Writer/director Dan Gilroy reteams with his Nightcrawler stars Jake Gyllenhaal and Rene Russo for the Netflix-exclusive release Velvet Buzzsaw, available for streaming today. The movie is set in the world of high art and focuses on a collection of characters – a critic, a collector and others – who come together when the works of an unknown artist are discovered and set everyone’s sense for what’s hot tingling.

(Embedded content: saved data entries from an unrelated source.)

(** The spec's words for an input the estimator should refuse: an empty
    buffer, or one whose peak absolute amplitude is zero. *)
Definition silent (a : list R) : Prop := Np.max (Np.abs a) = Ok 0.
Definition degenerate (a : list R) : Prop := a = [] \/ silent a.

(** The squared distance of two arrays over the length of the shorter, and
    the energy of the part of [a] that has a partner in [b]. *)
Fixpoint sqdist (a b : list R) : R :=
  match a, b with
  | x :: a', y :: b' => (x - y) * (x - y) + sqdist a' b'
  | _, _ => 0
  end.

Fixpoint paired_energy (a b : list R) : R :=
  match a, b with
  | x :: a', _ :: b' => x * x + paired_energy a' b'
  | _, _ => 0
  end.

End Notions.

(** What [process.stderr.read()] returns once the monitoring loop is over. *)
Definition remaining_stderr (p : Process) : string :=
  stderr (fst (monitor (Progress 75 "Encoding video...") p (mkWorld [] []))).

(** The scratch files once [os.unlink] has been tried on [tmp]. *)
Definition after_unlink (env : Env) (w : World) (tmp : string) : list string :=
  if unlink_allowed env then remove tmp (tmp :: scratch w)
  else tmp :: scratch w.

(** *** Example runs and profiles *)

(** A run of the pro edition in which the tool starts, writes two lines to
    its error stream and exits with code 1. *)
Definition failing_tool : Process :=
  mkProcess
    (String.append "frame=    1 fps=0.0" (String "010"
      (String.append "Conversion failed!" (String "010" ""))))
    2 1.

Definition failing_encode : Env :=
  {| named_temporary_file := Ok "/tmp/tmpk3x9.wav";
     librosa_load := Ok ([0%R; 1%R], 22050%Z);
     sf_write := fun _ _ => Ok tt;
     popen := fun _ => Ok failing_tool;
     unlink_allowed := true |}.

(** A run in which the audio file cannot be decoded. *)
Definition failing_load : Env :=
  {| named_temporary_file := Ok "/tmp/tmpk3x9.wav";
     librosa_load := Raise (Exception "Format not recognised.");
     sf_write := fun _ _ => Ok tt;
     popen := fun _ => Ok (mkProcess "" 0 0);
     unlink_allowed := true |}.

(** A run in which the transcoding tool is not installed. *)
Definition missing_tool : Env :=
  {| named_temporary_file := Ok "/tmp/tmpk3x9.wav";
     librosa_load := Ok ([0%R; 1%R], 22050%Z);
     sf_write := fun _ _ => Ok tt;
     popen := fun _ =>
       Raise (FileNotFoundError "[Errno 2] No such file or directory: 'ffmpeg'");
     unlink_allowed := true |}.

Definition a_worker : Worker :=
  mkWorker "clip.mp4" "voice.wav" "clip_synced.mp4" (F64.of_Q (1 # 1000)) true.

Definition start : World := mkWorld [] [].

(** The default profile scaled to 1280x720. *)
Definition hd_720 : ExportSettings :=
  {| format := "mp4"; video_codec := "libx264"; audio_codec := "aac";
     resolution := "1280x720"; video_bitrate := "8M";
     audio_bitrate := "192k"; preset := "medium"; crf := 23 |}.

Things turn sour, though, when those with less than purely artistic motives begin falling victim to supernatural forces. The movie, then, asks what it means to be an art lover and why people do what they do in the industry.
The Posters
The movie’s title is spray painted on a framed canvas mounted to the wall on the one-sheet, with the names of Gyllenhaal and Russo at the top and the promise it comes “From the writer/director of Nightcrawler” toward the bottom, the combination being an attempt to lure in the audience that made that one such a buzz-heavy hit. Not only does the way the paint streaks down the wall hint at something slightly amiss but so does the copy “All art is dangerous.”
The Trailers
We start off in the trailer by getting a full sense of how pretentious and assured Morf Vandewalt (Gyllenhaal) is as we see him critiquing – sometimes brutally so – the works of others at showings. He and Rhodora Haze (Russo) come across the mysterious but fascinating works of an unknown artist that have been found by someone after his death. It soon becomes evident there’s something sinister about the paintings as the people who encounter them begin having strange, inexplicable experiences related to them. These people who claim to love art find their feelings are different when it’s attacking them through mirrors, it seems.
This looks insane. When you have John Malkovich in a movie and he looks like the restrained one you know you’re on solid ground.
Online and Social
Nothing I’ve been able to find.
Advertising and Cross-Promotions
Nope, but it’s likely Netflix ran some pre-roll ads on YouTube and a few online ads to drive traffic to its site. It’s also received regular promotion in marketing communications from the company.
Media and Publicity
A first look still from the movie was released at the same time it was announced it would be screening at the 2019 Sundance Film Festival. It received good buzz and word of mouth there, well-timed to aid its release on Netflix just days later. Another exclusive image accompanied brief comments from Gyllenhaal on the story and his character.
Gyllenhaal appeared on “The Late Show” to talk about this movie and his experiences on smaller productions compared to comic book movie sets. The story of the moral compromises made by art industry insiders was covered in a joint interview with the cast and crew while Gyllenhaal and Gilroy addressed the “fluid” sexuality of the former’s character at the movie’s premiere. Gilroy pointed out that the roots of the movie lie in part in the failure of his Superman Lives project from decades ago.
Overall
Netflix is clearly hoping that the same people who loved Nightcrawler will be the ones talking up this movie and turning it into a buzz-driven hit for the streaming distributor. That this is a reunion of that movie’s core creative team is all over the campaign, including the poster and trailer along with much of the press and publicity.
Aside from that, the movie looks like the kind of psychological horror film that takes a single idea and runs with it to see how far it can go. To that end it mixes social commentary and tropes of the thriller genre into a single story that Netflix hopes will spawn memes, conversations and debates. Personally I can’t wait until we see stories about people taking the #VelvetBuzzsawChallenge, wherein they reach into a hole in a large object and someone hiding inside it grabs them.
Picking Up the Spare
Gilroy was interviewed about reteaming with Gyllenhaal and how he wound up working with Netflix, as well as the freedom he felt without having to worry about theatrical grosses. He also spoke about the collision of art and criticism and how he sought to bring the two together in the film as well as what he thinks of the modern art world as a whole.